加齢とED ( 勃起障害 )の関連性

 高齢者ほどEDの有病率が高くなる理由には、おおまかには身体的なものと精神的なものに二分することができます。まず、身体的な理由としては、以下のようなものが挙げられます。
 ・陰茎支配血管系の変化(陰茎に血液を送るために必要な血管機能の異常)
 ・男性ホルモンの欠如
 その他、糖尿病や高血圧症などの生活習慣病に伴ってEDが発症するケースも多く見られます。

日米のED率の比較

 次に、日本とアメリカとのED有病率を比較します。

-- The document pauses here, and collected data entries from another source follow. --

(** * Nimbus core: message router, event bus and message factories

    A shallow embedding of the TypeScript sources of the Nimbus core
    package, and the properties of the routing, publishing, retry and
    factory code stated over it.

    Conventions of the embedding.
    - A JavaScript value is a [JSValue].  Numbers that travel inside
      messages and the settings of a retry policy are given by integer
      literals ([Z]).  The retry delay is computed in Numbers (IEEE 754
      binary64, [IEEE754.double]) with their rounding, infinities and
      NaN.
    - A JavaScript string is a [string] holding the UTF-8 bytes of the
      text, so the length of its UTF-8 encoding is [String.length].
    - An [async] function is a computation in the monad [M]: a normal
      completion is a fulfilled promise, an abrupt one is a rejection, and
      [await] is sequencing.
    - What the platform supplies (random numbers, identifiers, the clock,
      stack capture, JSON serialization) is collected in [Platform].
    - Calls that leave the framework are recorded, in order, in the
      [effects] of the state: telemetry, logger calls, timers, and every
      invocation of a handler or of an error callback. *)

From Stdlib Require Import ZArith QArith Qminmax Lqa String Ascii List Lia.
From Stdlib Require Import Qpower Qround Qreduction.
From stdpp Require Import base option list gmap strings pretty.

Set Warnings "-register-all".
Local Open Scope string_scope.
Local Open Scope Z_scope.

(** ** Numbers (IEEE 754 binary64)

    The Number values the retry delay is computed with.  A finite Number
    is given by its value, an exact rational; the sign of zero is not
    kept (no operation of the sources tells the two zeros apart).  Every
    arithmetic operation rounds the exact result to the nearest Number,
    ties to even, as the standard asks. *)

Module IEEE754.

Local Open Scope Q_scope.

Inductive double : Type :=
| Finite (value : Q)
| Infinity (negative : bool)
| NaN.

(** [floor(log2 x)] for a positive rational [x]. *)
Definition ilog2 (x : Q) : Z :=
  let e := (Z.log2 (Qnum x) - Z.log2 (Z.pos (Qden x)))%Z in
  if Qle_bool (2 ^ e) x then e else (e - 1)%Z.

(** The nearest integer, the even one of two that are equally near. *)
Definition round_half_even (x : Q) : Z :=
  let f := Qfloor x in
  match Qcompare (x - inject_Z f) (1 # 2) with
  | Lt => f
  | Gt => (f + 1)%Z
  | Eq => if Z.even f then f else (f + 1)%Z
  end.

(** The spacing of the Numbers around a positive [x]: 53 significant
    bits from [2^-1022] on, and the fixed spacing [2^-1074] below. *)
Definition ulp (x : Q) : Q := 2 ^ (Z.max (ilog2 x) (-1022) - 52).

(** A positive rational rounded to a multiple of the spacing. *)
Definition round_positive (x : Q) : Q :=
  inject_Z (round_half_even (x / ulp x)) * ulp x.
(** ** Missing and surplus results *)

Lemma web_search_document (args : multidict) (q : str) (up : upstream)
    (resp : http_response) (m : gmap str json) :
  args_get args (lit "q") = Some q →
  q ≠ [] →
  up (search_request q) = Done resp →
  resp_json resp = Done (JObj m) →
  run (web_search args) up
  = match py_slice_items (default (JArr []) (m !! lit "results")) 5 with
    | Done first5 =>
      match map_eff search_entry first5 up [search_request q] with
      | (Done rs, log) => (Done (search_results rs), log)
      | (Raised e, log) => (Done (error_response 500 (exc_str e)), log)
      | (Blocked, log) => (Blocked, log)
      end
    | Raised e => (Done (error_response 500 (exc_str e)), [search_request q])
    | Blocked => (Blocked, [search_request q])
    end.
Proof.
  intros Hq Nq Hup Hjson.
  unfold web_search. rewrite Hq, truthy_some by assumption.
  cbn [negb format_arg].
  unfold run, try_except. unfold bind at 1. unfold requests_get, call.
  fold (search_request q). rewrite Hup. cbn beta iota.
  unfold bind at 1, lift at 1. rewrite Hjson. cbn beta iota.
  unfold bind at 1, lift at 1. cbn [py_get]. cbn beta iota.
  unfold bind at 1, lift at 1.
  destruct (py_slice_items _ 5) as [first5 | e |]; try reflexivity.
  cbn beta iota. unfold bind at 1. cbn [app].
  destruct (map_eff search_entry first5 up _) as [[rs | e |] log];
    reflexivity.
Qed.

(** X6.  An upstream object without a [results] field, or with an empty list or
    an empty string there, is answered 200 with no results. *)
Theorem search_without_results (args : multidict) (q : str) (up : upstream)
    (resp : http_response) (m : gmap str json) :
  args_get args (lit "q") = Some q →
  q ≠ [] →
  up (search_request q) = Done resp →
  resp_json resp = Done (JObj m) →
  m !! lit "results" = None
  ∨ m !! lit "results" = Some (JArr [])
  ∨ m !! lit "results" = Some (JStr []) →
  run (web_search args) up = (Done (search_results []), [search_request q]).
Proof.
  intros Hq Nq Hup Hjson Hres.
  rewrite (web_search_document args q up resp m) by assumption.
  destruct Hres as [-> | [-> | ->]]; reflexivity.
Qed.

Lemma search_without_results_witness :
  run (web_search test_args) (answering (JObj ∅))
  = (Done (search_results []), [search_request (lit "test")]).
Proof.
  apply (search_without_results test_args (lit "test") _
           {| resp_json := Done (JObj ∅) |} ∅).
  - reflexivity.
  - vm_compute. discriminate.
  - reflexivity.
  - reflexivity.
  - left. apply lookup_empty.
Defined.

Lemma map_eff_search_entry_env (l : list json) (up up' : upstream) log :
  map_eff search_entry l up log = map_eff search_entry l up' log.
Proof.
  induction l as [| v l IH]; [reflexivity |].
  rewrite !map_eff_cons.
  destruct v; try (by rewrite !search_entry_other by discriminate).
  rewrite !search_entry_object, IH. reflexivity.
Qed.

(** X7.  /search reads the first five results and nothing after them: two
    upstream lists that agree on their first five entries get the same
    answer, so a sixth entry is never looked at, well formed or not. *)
Theorem search_reads_first_five (args : multidict) (q : str)
    (up up' : upstream) (resp resp' : http_response)
    (m m' : gmap str json) (l l' : list json) :
  args_get args (lit "q") = Some q →
  q ≠ [] →
  up (search_request q) = Done resp →
  up' (search_request q) = Done resp' →
  resp_json resp = Done (JObj m) →
  resp_json resp' = Done (JObj m') →
  m !! lit "results" = Some (JArr l) →
  m' !! lit "results" = Some (JArr l') →
  take 5 l = take 5 l' →
  run (web_search args) up = run (web_search args) up'.
Proof.
  intros Hq Nq Hup Hup' Hjson Hjson' Hl Hl' Htake.
  rewrite (web_search_document args q up resp m) by assumption.
  rewrite (web_search_document args q up' resp' m') by assumption.
  rewrite Hl, Hl'. cbn [default from_option id py_slice_items].
  rewrite Htake, (map_eff_search_entry_env _ up up'). reflexivity.
Qed.

Lemma search_reads_first_five_witness :
  run (web_search test_args)
      (answering (results_document (JObj <$> eight_hits)))
  = run (web_search test_args)
        (answering (results_document ((JObj <$> take 5 eight_hits) ++ [JNull]))).
Proof.
  eapply (search_reads_first_five test_args (lit "test")).
  - reflexivity.
  - vm_compute. discriminate.
  - reflexivity.
  - reflexivity.
  - reflexivity.
  - reflexivity.
  - apply lookup_singleton_eq.
  - apply lookup_singleton_eq.
  - vm_compute. reflexivity.
Defined.

(** ** Which lookup is reported *)



(** * Further properties of /system *)

(** ** Where a failure is caught *)

(** X9.  A read of the opening dict literal that raises is answered 500 before
    any command is launched; a process listing that raises is answered 500
    after all three probes ran, and their results are thrown away. *)
Theorem system_info_failures (env : host) :
  (∀ e, fst (run base_info env) = Raised e →
        run system_info env = (Done (error_response 500 (exc_str e)), []))
  ∧ (∀ info e,
        base_reads env info →
        (∀ cmd, cmd ∈ probe_cmds → ¬ hangs env cmd) →
        psutil_process_iter env = Raised e →
        run system_info env
        = (Done (error_response 500 (exc_str e)), probe_log)).
Proof.
  split.
  - intros e He. apply system_info_read_raises.
    pose proof (base_info_log env []) as Hlog.
    unfold run in *. destruct (base_info env []) as [o log].
    cbn in He, Hlog. by subst.
  - intros info e Hbase Hends Hprocs.
    assert (H1 : ¬ hangs env gnome_cmd) by (apply Hends; set_solver).
    assert (H2 : ¬ hangs env flatpak_cmd) by (apply Hends; set_solver).
    assert (H3 : ¬ hangs env dpkg_cmd) by (apply Hends; set_solver).
    unfold base_reads, run in Hbase.
    unfold system_info, run, try_except. unfold bind at 1. rewrite Hbase.
    unfold bind at 1. rewrite gnome_probe_ends by assumption.
    unfold bind at 1. rewrite flatpak_probe_ends by assumption.
    unfold bind at 1. rewrite apt_probe_ends by assumption.
    unfold bind at 1, ask at 1. rewrite Hprocs. reflexivity.
Qed.

Lemma system_info_failures_witness :
  run system_info broken_host
  = (Done (error_response 500 (lit "[Errno 13] Permission denied: '/'")), [])
  ∧ run system_info unlistable_host
    = (Done (error_response 500 (lit "[Errno 24] Too many open files")),
       probe_log).
Proof.
  split.
  - apply (proj1 (system_info_failures broken_host)
             (LibError (lit "PermissionError")
                       (lit "[Errno 13] Permission denied: '/'"))).
    reflexivity.
  - eapply (proj2 (system_info_failures unlistable_host) plain_info
              (LibError (lit "OSError") (lit "[Errno 24] Too many open files"))).
    + reflexivity.
    + intros cmd _. discriminate.
    + reflexivity.
Defined.

(** ** The keys of a snapshot *)

Lemma base_reads_keys env info :
  base_reads env info →
  dom info
  = list_to_set
      [ lit "hostname"; lit "kernel"; lit "os"; lit "architecture";
        lit "cpu_percent"; lit "cpu_count";
        lit "memory_total_gb"; lit "memory_used_gb"; lit "memory_percent";
        lit "disk_total_gb"; lit "disk_used_gb"; lit "disk_percent" ].
Proof.
  unfold base_reads, run, base_info, bind, ask, lift, ret.
  destruct_reads; try discriminate.
  intros [= <-].
  rewrite !dom_insert_L, dom_singleton_L. cbn [list_to_set foldr].
  rewrite (right_id_L ∅ (∪)). reflexivity.
Qed.

(** X10.  Every 200 answer of /system has the same seventeen keys, whichever of
    the probes failed. *)
Theorem system_info_keys (env : host) (info : gmap str json)
    (procs : list procinfo) :
  base_reads env info →
  (∀ cmd, cmd ∈ probe_cmds → ¬ hangs env cmd) →
  psutil_process_iter env = Done procs →
  ∃ m, run system_info env
       = (Done {| status := 200; body := JObj m |}, probe_log)
       ∧ dom m = snapshot_keys.
Proof.
  intros Hbase Hends Hprocs.
  exists (snapshot env info procs).
  split; [by apply system_info_snapshot |].
  unfold snapshot. rewrite !dom_insert_L, (base_reads_keys env info Hbase).
  unfold snapshot_keys. cbn [list_to_set foldr]. set_solver.
Qed.
(** * o2-mcp-server: the bar-to-indicator analytics pipeline

    A shallow embedding of [src/tools/o2_indicators.ts] (the orchestrator
    and the alias normaliser) and of [src/lib/utils/indicators.ts] (lookback
    resolver, indicator calculator, derived fields, regime classifier),
    followed by the session store ([src/lib/o2-session-store.ts]) with the
    session tools, the order tool with the two placing functions of
    [o2-sdk.ts], and the URLs of a request ([o2-config.ts], [o2-api.ts]).

    Conventions of the embedding:
    - a JavaScript number that holds a price, a volume or an indicator value
      is an IEEE binary64 [float]; a number that holds a count, a period or a
      millisecond timestamp is an exact integer [Z], with [NaN] written as
      [None] where [parseInt] can produce it;
    - a string is a [string] of 8-bit character codes; case mapping and white
      space are those of ASCII;
    - a thrown exception is [Throw msg], where [msg] is what
      [error instanceof Error ? error.message : String(error)] evaluates to;
    - a plain object used as a dictionary is a [gmap string _];
    - the third-party libraries (talib, decimal.js, the exchange SDK, the
      REST client, fuels), the HTTP request and the clock are parameters;
    - the disk is a map from files to contents, with the file each path
      names. *)

From Stdlib Require Import ZArith List Lia Floats Ascii String DecimalString.
From stdpp Require Import base option strings gmap.

Set Warnings "-register-all".
Local Open Scope string_scope.
Local Open Scope Z_scope.

(** ** Exceptions *)

Inductive Exn (A : Type) : Type :=
| Throw (msg : string)
| Ret (a : A).
Arguments Throw {A} msg.
Arguments Ret {A} a.

Definition bindExn {A B : Type} (m : Exn A) (k : A -> Exn B) : Exn B :=
  match m with
  | Throw msg => Throw msg
  | Ret a => k a
  end.

Notation "x <-! m ; k" := (bindExn m (fun x => k))
  (at level 100, m at next level, right associativity).

(** [try { body } catch (error) { handler(message) }]. *)
Definition tryCatch {A : Type} (body : Exn A) (handler : string -> Exn A) : Exn A :=
  match body with
  | Throw msg => handler msg
  | Ret a => Ret a
  end.

(** ** JavaScript strings *)

Module JsString.

Definition code (c : ascii) : nat := nat_of_ascii c.

Definition lowerChar (c : ascii) : ascii :=
  if (65 <=? code c)%nat && (code c <=? 90)%nat
  then ascii_of_nat (code c + 32) else c.

Definition dashToUnderscore (c : ascii) : ascii :=
  if Ascii.eqb c "-" then "_"%char else c.

Fixpoint mapChars (f : ascii -> ascii) (s : string) : string :=
  match s with
  | EmptyString => EmptyString
  | String c r => String (f c) (mapChars f r)
  end.

(** [s.toLowerCase()] *)
Definition toLowerCase (s : string) : string := mapChars lowerChar s.

(** [s.replace(/-/g, "_")] *)
Definition replaceDashes (s : string) : string := mapChars dashToUnderscore s.

(** [s.startsWith(p)] *)
Definition startsWith (s p : string) : bool := String.prefix p s.

(** [s.split(sep)] for a one-character separator: never empty. *)
Fixpoint split (sep : ascii) (s : string) : list string :=
  match s with
  | EmptyString => [EmptyString]
  | String c r =>
      if Ascii.eqb c sep then EmptyString :: split sep r
      else match split sep r with
           | h :: t => String c h :: t
           | [] => [String c EmptyString]
           end
  end.

(** [parts[i]] followed by the [ToString] that [parseInt] applies to its
    argument: a missing element is [undefined], read as ["undefined"]. *)
Definition at_ (parts : list string) (i : nat) : string :=
  nth i parts "undefined".

Definition isWhiteSpace (c : ascii) : bool :=
  ((code c =? 9) || (code c =? 10) || (code c =? 11) || (code c =? 12)
   || (code c =? 13) || (code c =? 32))%nat.

Fixpoint trimStart (s : string) : string :=
  match s with
  | String c r => if isWhiteSpace c then trimStart r else s
  | EmptyString => s
  end.

Definition digitValue (c : ascii) : option Z :=
  let n := code c in
  if (48 <=? n)%nat && (n <=? 57)%nat then Some (Z.of_nat n - 48)
  else if (97 <=? n)%nat && (n <=? 122)%nat then Some (Z.of_nat n - 87)
  else if (65 <=? n)%nat && (n <=? 90)%nat then Some (Z.of_nat n - 55)
  else None.

(** The longest prefix of digits of the radix, as a number; [acc] is [None]
    until a digit has been read. *)
Fixpoint readDigits (radix : Z) (s : string) (acc : option Z) : option Z :=
  match s with
  | EmptyString => acc
  | String c r =>
      match digitValue c with
      | Some d =>
          if d <? radix
          then readDigits radix r (Some (radix * default 0 acc + d))
          else acc
      | None => acc
      end
  end.

(** [parseInt(s)] with no radix argument; [None] is [NaN]. *)
Definition parseInt (s : string) : option Z :=
  let s1 := trimStart s in
  let '(sign, s2) :=
    match s1 with
    | String "-" r => (-1, r)
    | String "+" r => (1, r)
    | _ => (1, s1)
    end in
  let '(radix, s3) :=
    match s2 with
    | String "0" (String "x" r) => (16, r)
    | String "0" (String "X" r) => (16, r)
    | _ => (10, s2)
    end in
  Z.mul sign <$> readDigits radix s3 None.

(** [n || d] for a number [n]: [NaN] and [0] are falsy. *)
Definition orElse (n : option Z) (d : Z) : Z :=
  match n with
  | Some z => if z =? 0 then d else z
  | None => d
  end.

(** Template-literal rendering of an integer. *)
Definition ofZ (z : Z) : string := NilZero.string_of_int (Z.to_int z).

End JsString.

(** ** JavaScript values *)

(** [value], [prev] and [delta] of an indicator result are typed [any]. *)
Inductive JsVal : Type :=
| VUndefined
| VNull
| VNum (x : float)
| VStr (s : string)
| VObj (fields : list (string * JsVal))
| VBuiltin (name : string). (* a member inherited from Object.prototype *)

Definition isTruthyNum (x : float) : bool :=
  negb (PrimFloat.eqb x 0%float) && PrimFloat.eqb x x.

Definition truthy (v : JsVal) : bool :=
  match v with
  | VUndefined | VNull => false
  | VNum x => isTruthyNum x
  | VStr s => negb (String.eqb s "")
  | VObj _ | VBuiltin _ => true
  end.

(** [typeof v === 'number'] *)
Definition isNumber (v : JsVal) : bool :=
  match v with VNum _ => true | _ => false end.

(** The number a value stands for in arithmetic and comparison. *)
Definition toNumber (v : JsVal) : float :=
  match v with
  | VNum x => x
  | VNull => 0%float
  | _ => nan
  end.

Fixpoint assoc {A : Type} (k : string) (l : list (string * A)) : option A :=
  match l with
  | [] => None
  | (k', a) :: r => if String.eqb k k' then Some a else assoc k r
  end.

(** [v.k] for a truthy [v]: a missing property reads as [undefined]. *)
Definition getField (v : JsVal) (k : string) : JsVal :=
  match v with
  | VObj fields => default VUndefined (assoc k fields)
  | _ => VUndefined
  end.

(** Members that every plain object inherits from [Object.prototype]. *)
Definition objectPrototype : list string :=
  [ "constructor"; "__defineGetter__"; "__defineSetter__"; "hasOwnProperty";
    "__lookupGetter__"; "__lookupSetter__"; "isPrototypeOf";
    "propertyIsEnumerable"; "toString"; "valueOf"; "__proto__";
    "toLocaleString" ].

(** [obj[key]] on an object literal with string-valued own properties. *)
Definition lookupProperty (own : list (string * string)) (key : string) : JsVal :=
  match assoc key own with
  | Some s => VStr s
  | None =>
      if existsb (String.eqb key) objectPrototype then VBuiltin key
      else VUndefined
  end.

(** ** Alias normalisation (o2_indicators.ts) *)

Definition aliases : list (string * string) :=
  [ ("rsi14", "rsi_14"); ("sma20", "sma_20"); ("sma50", "sma_50");
    ("ema12", "ema_12"); ("ema26", "ema_26"); ("mfi14", "mfi_14");
    ("cci20", "cci_20"); ("atr14", "atr_14"); ("adx14", "adx_14");
    ("plusdi", "plus_di"); ("minusdi", "minus_di");
    ("macd_12_26_9", "macd"); ("bbands_20_2", "bbands");
    ("stoch_14_3_3", "stoch") ].

Definition normalizeIndicatorName (name : string) : JsVal :=
  let lower := JsString.replaceDashes (JsString.toLowerCase name) in
  let hit := lookupProperty aliases lower in
  if truthy hit then hit else VStr lower.

(** A call [f(v)] of a function whose body starts with [param.toLowerCase()]:
    only a string has that method. *)
Definition withString {A : Type} (param : string) (v : JsVal) (f : string -> Exn A) : Exn A :=
  match v with
  | VStr s => f s
  | VUndefined => Throw "Cannot read properties of undefined (reading 'toLowerCase')"
  | VNull => Throw "Cannot read properties of null (reading 'toLowerCase')"
  | _ => Throw (param ++ ".toLowerCase is not a function")
  end.

(** ** Lookback resolver (indicators.ts) *)

Definition periodOf (normalized : string) (dflt : Z) : Z :=
  JsString.orElse
    (JsString.parseInt (JsString.at_ (JsString.split "_" normalized) 1)) dflt.

Definition getIndicatorLookback (indicator : string) : Z :=
  let normalized := JsString.replaceDashes (JsString.toLowerCase indicator) in
  if JsString.startsWith normalized "sma_" then periodOf normalized 20
  else if JsString.startsWith normalized "ema_" then periodOf normalized 12 * 2
  else if JsString.startsWith normalized "rsi_" then periodOf normalized 14 + 1
  else if String.eqb normalized "macd" || JsString.startsWith normalized "macd_" then 35
  else if JsString.startsWith normalized "bbands" then 20
  else if JsString.startsWith normalized "atr_" then 14
  else if JsString.startsWith normalized "adx_" then periodOf normalized 14 * 2
  else if String.eqb normalized "plus_di" || String.eqb normalized "minus_di" then 28
  else if String.eqb normalized "vwap" then 1
  else if JsString.startsWith normalized "cci_" then 20
  else if String.eqb normalized "stoch" then 14
  else if JsString.startsWith normalized "mfi_" then 14
  else if String.eqb normalized "obv" then 1
  else 50.

(** ** Data model (indicators.ts) *)

Record RawBar := {
  raw_buy_volume : string;
  raw_close : string;
  raw_high : string;
  raw_low : string;
  raw_open : string;
  raw_sell_volume : string;
  raw_timestamp : Z }.

Record TransformedBars := {
  open : list float;
  high : list float;
  low : list float;
  close : list float;
  volume : list float;
  timestamp : list Z }.

Inductive PriceSource := SrcClose | SrcHlc3 | SrcOhlc4.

アメリカのボストン近郊を中心に調査された中高年におけるED有病率と、日本のデータとを比較したところ、全体的には日米におけるED有病率はほぼ同じでしたが、高齢層に近付くにつれ、日本のほうがED有病率が高いという結果が出されました。
 日本ではこれからも高齢化が進んでいくことが予想されますので、今後、EDに関する研究はさらに進められていくべきであるといえます。

国内におけるEDの患者数

 1987年に実施されたある調査によると、国内のED患者数は推定207万3000人〜416万8000人程度でした。しかし、同じ方法で1998年に行なった調査では、推定467万2300人〜940万4100人とされています。
 単純計算で、10年間の間に2倍近くにED患者が増加したことになります。この原因としては、日本の急速な高齢化に伴い、加齢によるED患者が増加したことが推測されます。

世界におけるED患者

 1998年、日本、ブラジル、イタリア、マレーシアの4カ国合同で、ED患者数の調査が行なわれました。  この調査の中間報告によると、日本におけるED患者数については、以下のようなデータが得られました。
 ・完全なED患者:174万人
 ・中等度のED患者:800万人
 ・軽度のEDを含めた患者数:980万人以上
 日本の31歳〜70歳の男性のうち、EDの有病率は39%というものでした。
 これに対し、ブラジルは15%、イタリアは21%、マレーシアは16%という結果でした。このように日本におけるED有病率が高いのは、やはり日本の高齢化が他国と比べて進んでいることが原因と考えられます。